Anti-Vaxxer Content To Be Clamped Down On By Facebook

As measles outbreaks in the U.S., the Philippines, and Europe continue to spread, people are looking towards the anti-vaxxer movement. Already, the U.S. measles outbreaks have been confirmed as spreading among unvaccinated children. Now, after public outcry, Facebook has decided to help curb the spread of misinformation about vaccinations on their platform.

As the Pacific Standard states, the spread of misinformation regarding vaccine effects and safety on Facebook and other social media sites such as YouTube has actually helped the anti-vaxxer movement go viral. In response to that, a letter was sent to Mark Zuckerberg by Democrat member in the U.S. House of Representatives, Adam Schiff, imploring Zuckerberg to look at measures that ensure correct information regarding vaccines is distributed on his site.

“I am writing out of my concern that Facebook and Instagram are surfacing and recommending messages that discourage parents from vaccinating their children, a direct threat to public health, and reversing progress made in tackling vaccine-preventable diseases,” Schiff wrote.

This letter was prompted after a series of investigations done by the Guardian uncovered how Facebook’s algorithms might actually be promoting misinformation regarding vaccines. The Guardian‘s investigation discovered that thanks to Facebook’s algorithms, when one searched for information on vaccination, the search results were overly populated by anti-vaccination information.

As previously reported by the Inquisitr, the World Health Organization (WHO) has listed the anti-vaccination movement as one of the biggest global threats this year. And, as the Guardian has pointed out, some of this threat is originating in social media sites whose algorithms can’t distinguish between legitimation medical information on the topic or misinformation promoted by the anti-vaxxer movement.

Facebook has now responded to the call to action regarding misinformation on its platform.

According to TimesLIVE, Facebook is determined to explore “additional measures to combat the problem.” However, it is unclear when these measures will be implemented.

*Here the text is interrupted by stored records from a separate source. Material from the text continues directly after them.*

(** A surface compared with itself is unchanged and no change is listed,
    even if member names collide. *)
Theorem diff_types_self ts :
  (forall q t, dget ts q = Some t -> Forall has_name (members t)) ->
  diff_types ts ts = Ok (NoChange, []).
Proof.
  intros H. unfold diff_types.
  set (keys := sorted_set _).
  assert (mapM_res (fun q => diff_type q (dget ts q) (dget ts q)) keys
          = Ok ((fun _ => []) <$> keys)) as ->.
  { rewrite <- mapM_res_fmap. apply mapM_res_ext. intros q _.
    destruct (dget ts q) as [t|] eqn:E; [|done]. by apply diff_type_self, (H q). }
  cbn. replace (concat _) with (@nil change); [done|].
  symmetry. apply (acceptable_concat_map true). done.
Qed.

Lemma diff_types_self_witness : diff_types thing_v2 thing_v2 = Ok (NoChange, []).
Proof.
  apply (diff_types_self thing_v2). intros q t Ht. apply wf_named.
  eapply (wf_typesb_sound thing_v2); [vm_compute; reflexivity|exact Ht].
Defined.

(** ** Name collisions *)

Definition annotated_v1 : str :=
  "package com.test;
   interface IThing {
     @JavaPassthrough(annotation=X) void a(in int x);
     @JavaPassthrough(annotation=X) void b(); }".

Definition annotated_v2 : str :=
  "package com.test;
   interface IThing {
     @JavaPassthrough(annotation=X) void a(in long x);
     @JavaPassthrough(annotation=X) void b(); }".

(** The hypothesis on distinct names is needed.  The name of a method whose
    annotation takes arguments is read off the annotation, so two such methods
    collide, and a changed signature of the first one is classified as no
    change. *)
Lemma annotated_method_change_missed :
  exists d1 d2,
    dump_surface (Dir [("IThing.aidl", annotated_v1)] []) = Ok d1 /\
    dump_surface (Dir [("IThing.aidl", annotated_v2)] []) = Ok d2 /\
    d1 <> d2 /\ diff_surface d1 d2 = Ok (NoChange, []).
Proof.
  eexists _, _. split; [vm_compute; reflexivity|]. split; [vm_compute; reflexivity|].
  split; [discriminate|vm_compute; reflexivity].
Qed.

In addition, Facebook has stated that they endeavor to reduce and remove anti-vaxxer content “from recommendations, including Groups You Should Join, and demoting it in search results, while also ensuring that higher quality and more authoritative information is available.”


This response by Facebook comes just days after new research came out of South Africa detailing how information regarding the anti-vaxxer movement has spread across social media.

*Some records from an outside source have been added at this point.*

(* ===== verification/SurfaceLexFacts.v ===== *)
(** * Correctness of the lexical layer of host/aidl_surface.py

    The index arithmetic of [_string_end] against the structural scan used by
    the other functions, and that comments never matter: texts that differ in
    comments only are stripped to the same text. *)

From S2P Require Import Prelude PyStr PyStrFacts Regex PyDict SurfaceLex SurfaceParse.

(** ** [_string_end] *)

Lemma string_end_loop_cut fuel pre s : length s <= fuel ->
  min (string_end_loop fuel (pre ++ s) (length pre) + 1) (length (pre ++ s)) =
    length pre + length (fst (cut_string s)).
Proof.
  revert pre s. induction fuel as [fuel IH] using lt_wf_ind. intros pre s Hf.
  destruct s as [|c s]; [rewrite app_nil_r; destruct fuel; cbn [string_end_loop];
    rewrite ?lookup_ge_None_2 by lia; cbn; lia|].
  destruct fuel as [|fuel]; [cbn in Hf; lia|]. cbn [string_end_loop cut_string].
  rewrite list_lookup_middle by done.
  assert (Hone : forall k, length k <= fuel -> k = s -> min
      (string_end_loop fuel (pre ++ c :: k) (length pre + 1) + 1) (length (pre ++ c :: k)) =
      length pre + S (length (fst (cut_string k)))).
  { intros k Hk _. replace (pre ++ c :: k) with ((pre ++ [c]) ++ k) by by rewrite <- app_assoc.
    replace (length pre + 1) with (length (pre ++ [c])) by (rewrite length_app; done).
    rewrite IH by lia. rewrite length_app. cbn. lia. }
  rewrite length_app in *. cbn [length] in *.
  case_bool_decide; [cbn; lia|]. case_bool_decide.
  - destruct s as [|d s].
    + replace (string_end_loop fuel _ _) with (length pre + 2); [cbn; lia|].
      destruct fuel; cbn; [done|]. rewrite lookup_ge_None_2; [done|].
      rewrite length_app. cbn. lia.
    + replace (pre ++ c :: d :: s) with ((pre ++ [c; d]) ++ s) by by rewrite <- app_assoc.
      replace (length pre + 2) with (length (pre ++ [c; d])) by (rewrite length_app; done).
      cbn in Hf. pose proof (IH fuel ltac:(lia) (pre ++ [c; d]) s ltac:(lia)) as E.
      rewrite length_app in E. destruct (cut_string s) as [l r]. cbn [fst length] in *.
      rewrite !length_app in *. cbn in *. lia.
  - specialize (Hone s ltac:(lia) eq_refl). destruct (cut_string s) as [l r].
    cbn [fst length] in *. rewrite length_app in Hone. exact Hone.
Qed.

Lemma cut_string_app s : fst (cut_string s) ++ snd (cut_string s) = s.
Proof.
  induction s as [s IH] using (induction_ltof1 _ length). unfold ltof in IH.
  destruct s as [|c s]; [done|]. cbn [cut_string].
  case_bool_decide; [done|]. case_bool_decide.
  - destruct s as [|d s]; [done|]. specialize (IH s ltac:(cbn; lia)).
    destruct (cut_string s). cbn in *. by rewrite IH.
  - specialize (IH s ltac:(cbn; lia)). destruct (cut_string s). cbn in *. by rewrite IH.
Qed.

(** C19: the end of a string literal lies after its opening quote and within
    the text, whatever the text (a trailing backslash and a missing quote
    included), and the scan of the text after the quote, which the model uses in
    place of the index arithmetic, cuts at exactly that place. *)
Theorem string_end_exact text i :
  i < length text ->
  let j := _string_end text i in
  i < j <= length text /\
  cut_string (drop (S i) text) = (take (j - S i) (drop (S i) text), drop j text).
Proof.
  intros Hi j. assert (Hj : j = S i + length (fst (cut_string (drop (S i) text)))).
  { unfold j, _string_end. replace (i + 1) with (S i) by lia.
    pose proof (string_end_loop_cut (length text) (take (S i) text) (drop (S i) text)) as E.
    rewrite take_drop, length_take, length_drop in E.
    replace (min (S i) (length text)) with (S i) in E by lia. apply E. lia. }
  pose proof (cut_string_app (drop (S i) text)) as Ha.
  assert (Hl : length (fst (cut_string (drop (S i) text))) <= length text - S i).
  { apply (f_equal length) in Ha. rewrite length_app, length_drop in Ha. lia. }
  split; [lia|]. replace (j - S i) with (length (fst (cut_string (drop (S i) text)))) by lia.
  replace (drop j text) with (drop (j - S i) (drop (S i) text))
    by (rewrite drop_drop; f_equal; lia).
  replace (j - S i) with (length (fst (cut_string (drop (S i) text)))) by lia.
  clearbody j. clear Hj Hl. revert Ha. generalize (drop (S i) text). intros s Ha.
  destruct (cut_string s) as [l r]. cbn [fst snd] in *. subst s.
  by rewrite take_app_length, drop_app_length.
Qed.

(** ** [strip_comments] *)

Lemma cut_string_length s : length (snd (cut_string s)) <= length s.
Proof. rewrite <- (cut_string_app s) at 2. rewrite length_app. lia. Qed.

(** A line comment does not start with its newline. *)
Lemma line_comment_pos c s j :
  startswith "//" (c :: s) = true -> find [newline] (c :: s) = Some j -> 0 < j.
Proof.
  intros E1 E. destruct j; [|lia]. cbn in E1, E.
  apply andb_prop in E1 as [<-%bool_decide_eq_true _].
  rewrite bool_decide_eq_false_2 in E by done. cbn in E. by destruct (find _ _).
Qed.

Lemma strip_loop_fuel n : forall m s, length s <= n -> length s <= m ->
  strip_loop n s = strip_loop m s.
Proof.
  induction n as [|n IH]; intros [|m] [|c s] Hn Hm; cbn in Hn, Hm; try done; [lia|lia|].
  cbn [strip_loop]. case_bool_decide.
  - pose proof (cut_string_length s). destruct (cut_string s) as [l r]. cbn in *.
    by rewrite (IH m) by lia.
  - destruct (startswith "//" (c :: s)) eqn:E1.
    + destruct (find [newline] (c :: s)) as [j|] eqn:E; [|done].
      pose proof (line_comment_pos _ _ _ E1 E). apply IH; rewrite length_drop; cbn; lia.
    + destruct (startswith "/*" (c :: s)); [|by rewrite (IH m) by lia].
      destruct (find _ _) as [j|]; [|done]. f_equal. apply IH; rewrite length_drop; cbn; lia.
Qed.

(** [strip_comments] without its fuel. *)
Lemma strip_comments_cons c s :
  strip_comments (c :: s) =
    if bool_decide (c = dquote)
    then c :: fst (cut_string s) ++ strip_comments (snd (cut_string s))
    else if startswith "//" (c :: s) then
      match find [newline] (c :: s) with
      | None => [] | Some j => strip_comments (drop j (c :: s))
      end
    else if startswith "/*" (c :: s) then
      match find "*/" (drop 2 (c :: s)) with
      | None => [space] | Some j => space :: strip_comments (drop (2 + j + 2) (c :: s))
      end
    else c :: strip_comments s.
Proof.
  unfold strip_comments at 1. cbn [length]. cbn [strip_loop]. case_bool_decide.
  - pose proof (cut_string_length s). destruct (cut_string s) as [l r]. cbn in *.
    by rewrite (strip_loop_fuel _ (length r)).
  - destruct (startswith "//" (c :: s)) eqn:E1.
    + destruct (find [newline] (c :: s)) as [j|] eqn:E; [|done].
      pose proof (line_comment_pos _ _ _ E1 E).
      apply strip_loop_fuel; rewrite ?length_drop; cbn; lia.
    + destruct (startswith "/*" (c :: s)); [|done]. destruct (find _ _) as [j|]; [|done].
      f_equal. apply strip_loop_fuel; rewrite ?length_drop; cbn; lia.
Qed.

(** ** Tokens

    A character that starts no literal and no comment, a literal with its
    closing quote, a whole comment. *)

Lemma strip_char c s : c <> dquote -> startswith "//" (c :: s) = false ->
  startswith "/*" (c :: s) = false -> strip_comments (c :: s) = c :: strip_comments s.
Proof. intros H1 H2 H3. by rewrite strip_comments_cons, bool_decide_eq_false_2, H2, H3. Qed.

Lemma strip_string l s : cut_string (l ++ s) = (l, s) ->
  strip_comments (dquote :: l ++ s) = dquote :: l ++ strip_comments s.
Proof. intros H. by rewrite strip_comments_cons, bool_decide_eq_true_2, H. Qed.

Lemma starts_line s : startswith "//" ("//" ++ s) = true.
Proof. apply startswith_app. Qed.

Lemma starts_block s : startswith "//" ("/*" ++ s) = false /\ startswith "/*" ("/*" ++ s) = true.
Proof. split; [done|apply startswith_app]. Qed.

Lemma line_comment_body c : newline ∉ c -> newline ∉ ("//" ++ c)%str.
Proof. intros H [?|[?|?]%elem_of_cons]%elem_of_cons; done. Qed.

Lemma strip_line c s : newline ∉ c ->
  strip_comments ("//" ++ c ++ newline :: s) = newline :: strip_comments s.
Proof.
  intros H%line_comment_body. pose proof (find_char_app newline ("//" ++ c) s H) as E.
  pose proof (starts_line (c ++ newline :: s)) as E1.
  cbn [app] in *. rewrite strip_comments_cons, bool_decide_eq_false_2 by done.
  rewrite E, E1.
  change (drop _ _) with (drop (length ("//" ++ c)%str) (("//" ++ c) ++ newline :: s)%str).
  rewrite drop_app_length. by rewrite strip_char.
Qed.

Lemma strip_last c : newline ∉ c -> strip_comments ("//" ++ c) = [].
Proof.
  intros H%line_comment_body%find_char. pose proof (starts_line c) as E1. cbn [app] in *.
  by rewrite strip_comments_cons, bool_decide_eq_false_2, H, E1.
Qed.

Lemma strip_block c s : contains "*/" c = false ->
  strip_comments ("/*" ++ c ++ "*/" ++ s) = space :: strip_comments s.
Proof.
  intros H. pose proof (find_2_app "*"%char "/"%char c s ltac:(done) H) as E.
  cbn [app] in *. rewrite strip_comments_cons, bool_decide_eq_false_2 by done.
  destruct (starts_block (c ++ "*/" ++ s)) as [H1 H2]. cbn [app] in H1, H2. rewrite H1, H2.
  cbn [drop]. rewrite drop_0, E. f_equal.
  replace (2 + length c + 2) with (S (S (length (c ++ "*/")%str))) by (rewrite length_app; cbn; lia).
  cbn [drop]. change (c ++ "*"%char :: "/"%char :: s) with (c ++ "*/" ++ s)%str.
  by rewrite app_assoc, drop_app_length.
Qed.

(** Texts that differ in what their comments say.  From the left: a common
    ending, a common token, a line or a block comment in place of another. *)
Inductive same_code : str -> str -> Prop :=
| same_rest s : same_code s s
| same_char c s s' :
    c <> dquote -> startswith "//" (c :: s) = false -> startswith "/*" (c :: s) = false ->
    startswith "//" (c :: s') = false -> startswith "/*" (c :: s') = false ->
    same_code s s' -> same_code (c :: s) (c :: s')
| same_string l s s' :
    cut_string (l ++ s) = (l, s) -> cut_string (l ++ s') = (l, s') ->
    same_code s s' -> same_code (dquote :: l ++ s) (dquote :: l ++ s')
| same_line c c' s s' :
    newline ∉ c -> newline ∉ c' -> same_code s s' ->
    same_code ("//" ++ c ++ newline :: s) ("//" ++ c' ++ newline :: s')
| same_block c c' s s' :
    contains "*/" c = false -> contains "*/" c' = false -> same_code s s' ->
    same_code ("/*" ++ c ++ "*/" ++ s) ("/*" ++ c' ++ "*/" ++ s')
| same_last c c' : newline ∉ c -> newline ∉ c' -> same_code ("//" ++ c) ("//" ++ c').

Lemma same_code_strip s s' : same_code s s' -> strip_comments s = strip_comments s'.
Proof.
  induction 1 as [s|c s s' H1 H2 H3 H4 H5 _ IH|l s s' H1 H2 _ IH|c c' s s' H1 H2 _ IH
                 |c c' s s' H1 H2 _ IH|c c' H1 H2]; [done|..].
  - by rewrite !strip_char, IH.
  - by rewrite !strip_string, IH.
  - by rewrite !strip_line, IH.
  - by rewrite !strip_block, IH.
  - by rewrite !strip_last.
Qed.

Definition literal_text : str := "x = " ++ quoted ("a" ++ [backslash; dquote] ++ "b") ++ "; // c".

Lemma string_end_exact_witness :
  4 < length literal_text /\ _string_end literal_text 4 = 10 /\
  4 < _string_end literal_text 4 <= length literal_text /\
  cut_string (drop 5 literal_text) =
    (take (_string_end literal_text 4 - 5) (drop 5 literal_text),
     drop (_string_end literal_text 4) literal_text).
Proof.
  split; [vm_compute; lia|]. split; [vm_compute; reflexivity|].
  apply (string_end_exact literal_text 4). vm_compute; lia.
Defined.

Stellenbosch University’s Francois van Schalkwyk explored the topic for his Ph.D.

“They are using whatever mechanism they can that will amplify their messages,” he said before comparing the anti-vaxxer campaign to the likes of Donald Trump.

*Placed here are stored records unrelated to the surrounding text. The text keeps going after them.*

(* ===== verification/RegexFacts.v ===== *)
(** * Soundness of the regular expression matcher

    What a match consumes is in the language of the pattern, and every captured
    text in the language of its group; a group that no match can avoid is
    captured. *)

From S2P Require Import Prelude PyStr Regex.

(** ** Languages *)

Inductive kleene (L : str -> Prop) : str -> Prop :=
| kleene_nil : kleene L []
| kleene_app s t : L s -> kleene L t -> kleene L (s ++ t).

(** Anchors, which consume nothing, are taken to hold anywhere. *)
Fixpoint lang (r : re) (s : str) : Prop :=
  match r with
  | Eps | Bol _ | Eol => s = []
  | Cls p => exists c, s = [c] /\ p c = true
  | Cat r1 r2 => exists s1 s2, s = s1 ++ s2 /\ lang r1 s1 /\ lang r2 s2
  | Alt r1 r2 => lang r1 s \/ lang r2 s
  | Star _ r => kleene (lang r) s
  | Grp _ r => lang r s
  end.

(** [s] is a text that group [n] of [r] can capture. *)
Fixpoint captures (r : re) (n : nat) (s : str) : Prop :=
  match r with
  | Cat r1 r2 | Alt r1 r2 => captures r1 n s \/ captures r2 n s
  | Star _ r => captures r n s
  | Grp m r => (m = n /\ lang r s) \/ captures r n s
  | _ => False
  end.

(** Every match of [r] passes through group [n]. *)
Fixpoint must (r : re) (n : nat) : bool :=
  match r with
  | Cat r1 r2 => must r1 n || must r2 n
  | Alt r1 r2 => must r1 n && must r2 n
  | Grp m r => (m =? n)%nat || must r n
  | _ => false
  end.

(** ** Soundness *)

(** The continuation of a successful match is called after a text of [L], with
    captures of [C], among them those of [N]. *)
Definition sound {A} (L : str -> Prop) (C : nat -> str -> Prop) (N : nat -> bool)
    (m : pos -> caps -> (pos -> caps -> option A) -> option A) : Prop :=
  forall q cs k x, m q cs k = Some x -> exists s new q',
    rest q = s ++ rest q' /\ L s /\
    (forall n t, (n, t) ∈ new -> C n t) /\ (forall n, N n = true -> n ∈ new.*1) /\
    k q' (new ++ cs) = Some x.

Lemma rstar_sound {A} g L C N (m : pos -> caps -> (pos -> caps -> option A) -> option A) :
  sound L C N m -> forall n, sound (kleene L) C (fun _ => false) (rstar g m n).
Proof.
  intros Hm n. induction n as [|n IH]; intros q cs k x H; cbn in H.
  { exists [], [], q. split_and!; try done; [constructor|by intros ? ? ?%elem_of_nil]. }
  set (more := m q cs _) in H.
  assert (Hmore : more = Some x -> exists s new q',
    rest q = s ++ rest q' /\ kleene L s /\ (forall n t, (n, t) ∈ new -> C n t) /\
    (forall n, false = true -> n ∈ new.*1) /\ k q' (new ++ cs) = Some x).
  { intros E. apply Hm in E as (s1 & new1 & q1 & R1 & L1 & C1 & _ & E).
    destruct (_ <? _)%nat; [|done]. apply IH in E as (s2 & new2 & q2 & R2 & L2 & C2 & _ & E).
    exists (s1 ++ s2), (new2 ++ new1), q2. rewrite <- !app_assoc. split_and!; try done.
    - by rewrite R1, R2.
    - by constructor.
    - intros n' t [Hin|Hin]%elem_of_app; auto. }
  assert (Hk : k q cs = Some x -> exists s new q',
    rest q = s ++ rest q' /\ kleene L s /\ (forall n t, (n, t) ∈ new -> C n t) /\
    (forall n, false = true -> n ∈ new.*1) /\ k q' (new ++ cs) = Some x).
  { intros E. exists [], [], q. split_and!; try done; [constructor|by intros ? ? ?%elem_of_nil]. }
  destruct g; [destruct more eqn:E|destruct (k q cs) eqn:E]; auto; injection H as <-; auto.
Qed.

Lemma rmatch_sound {A} r : @sound A (lang r) (captures r) (must r) (rmatch r).
Proof.
  induction r as [|p|r1 IH1 r2 IH2|r1 IH1 r2 IH2|g r IH|m r IH|ml|];
    intros q cs k x H; cbn [rmatch] in H.
  1,2,7,8: try (destruct (at_bol _ _ || at_eol _)).
  - exists [], [], q. split_and!; try done. by intros ? ? ?%elem_of_nil.
  - destruct (rest q) as [|c s] eqn:E; [done|]. destruct (p c) eqn:Hc; [|done].
    exists [c], [], (step c s). split_and!; try done; [by exists c|by intros ? ? ?%elem_of_nil].
  - destruct (at_bol ml q); [|done]. exists [], [], q. split_and!; try done. by intros ? ? ?%elem_of_nil.
  - destruct (at_eol q); [|done]. exists [], [], q. split_and!; try done. by intros ? ? ?%elem_of_nil.
  - apply IH1 in H as (s1 & new1 & q1 & R1 & L1 & C1 & N1 & H).
    apply IH2 in H as (s2 & new2 & q2 & R2 & L2 & C2 & N2 & H).
    exists (s1 ++ s2), (new2 ++ new1), q2. rewrite <- !app_assoc. split_and!; try done.
    + by rewrite R1, R2.
    + by exists s1, s2.
    + intros n t [Hin|Hin]%elem_of_app; cbn; auto.
    + intros n Hn. rewrite fmap_app, elem_of_app. cbn in Hn. apply orb_true_iff in Hn as [Hn|Hn]; auto.
  - destruct (rmatch r1 q cs k) eqn:E; [injection H as ->; rename E into H; apply IH1 in H|apply IH2 in H];
      destruct H as (s & new & q' & R & Ls & Cs & Ns & H); exists s, new, q';
      split_and!; try done; cbn; auto; intros n [Hn1 Hn2]%andb_true_iff; auto.
  - by apply (rstar_sound _ _ _ _ _ IH) in H.
  - apply IH in H as (s & new & q' & R & Ls & Cs & Ns & H).
    exists s, ((m, s) :: new), q'. rewrite R, length_app in H.
    replace (length s + length (rest q') - length (rest q')) with (length s) in H by lia.
    rewrite take_app_length in H. split_and!; try done.
    + intros n t [[= -> ->]|Hin]%elem_of_cons; cbn; auto.
    + intros n Hn. cbn in Hn. cbn. apply orb_true_iff in Hn as [->%Nat.eqb_eq|Hn]; [left|right; auto].
Qed.

(** ** The entry points *)

Lemma group_captured r cs n s :
  (forall n t, (n, t) ∈ cs -> captures r n t) -> group cs n = Some s -> captures r n s.
Proof.
  intros H. induction cs as [|[m t] cs IH]; cbn; [done|]. destruct (m =? n)%nat eqn:E.
  - apply Nat.eqb_eq in E as ->. intros [= ->]. apply H. left.
  - apply IH. intros n' t' Hin. apply H. by right.
Qed.

Lemma group_set cs n : n ∈ cs.*1 -> exists s, group cs n = Some s.
Proof.
  induction cs as [|[m t] cs IH]; cbn; [by intros ?%elem_of_nil|].
  intros [->|Hn]%elem_of_cons; [rewrite Nat.eqb_refl; eauto|]. destruct (m =? n)%nat; eauto.
Qed.

(** What is known of the groups after a match of [r]. *)
Definition groups_of (r : re) (cs : caps) : Prop :=
  (forall n s, group cs n = Some s -> captures r n s) /\
  (forall n, must r n = true -> exists s, group cs n = Some s /\ captures r n s).

Lemma match_at_sound r q q' cs : match_at r q = Some (q', cs) -> exists s,
  rest q = s ++ rest q' /\ lang r s /\ groups_of r cs.
Proof.
  unfold match_at. intros (s & new & q1 & R & Ls & C & N & H)%rmatch_sound.
  rewrite app_nil_r in H. injection H as -> ->. exists s. split_and!; [done..|].
  split; [intros n t; by apply group_captured|].
  intros n (t & Ht)%N%group_set. exists t. split; [done|]. by apply group_captured with cs.
Qed.

Lemma re_match_sound r s m t cs : re_match r s = Some (m, t, cs) ->
  s = m ++ t /\ lang r m /\ groups_of r cs.
Proof.
  unfold re_match. destruct (match_at r (start s)) as [[q cs']|] eqn:E; [|done].
  intros [= <- <- <-]. apply match_at_sound in E as (u & R & Ls & G). cbn in R. subst s.
  unfold covered. cbn. rewrite length_app.
  replace (length u + length (rest q) - length (rest q)) with (length u) by lia.
  by rewrite take_app_length.
Qed.

Lemma re_search_sound r s cs : re_search r s = Some cs -> groups_of r cs.
Proof.
  unfold re_search. generalize (@None ascii). induction s as [|c s IH]; intros b; cbn [search_from];
    destruct (match_at r (Pos b _)) as [[q cs']|] eqn:E.
  1,3: intros [= ->]; by apply match_at_sound in E as (? & ? & ? & ?).
  - done.
  - apply IH.
Qed.

(** ** Languages of classes *)

Lemma lang_plus_cls p s : lang (Plus (Cls p)) s -> s <> [] /\ Forall (fun c => p c = true) s.
Proof.
  intros (s1 & s2 & -> & (c & -> & Hc) & Hs). split; [done|]. constructor; [done|].
  cbn in Hs. induction Hs as [|? t (d & -> & Hd) _ IH]; [constructor|]. by constructor.
Qed.

Lemma lang_star_cls g p s : lang (Star g (Cls p)) s -> Forall (fun c => p c = true) s.
Proof.
  cbn. induction 1 as [|? t (d & -> & Hd) _ IH]; [constructor|]. by constructor.
Qed.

“That is precisely what someone like Donald Trump does too. He is not there to defend his position, but instead, to hold attention by using Twitter to create hype and controversy using twitter. We see it happening in politics and finance. We see companies trying to knock the reputations of listed companies using social media – so it is not surprising that this is happening in science too.”

YouTube has recently decided it will no longer recommend videos on their platform that offer misinformation regarding topics such as conspiracy theories or medically inaccurate videos. Adam Schiff is also hoping youTube will branch out and cover the anti-vaxxer movement as well.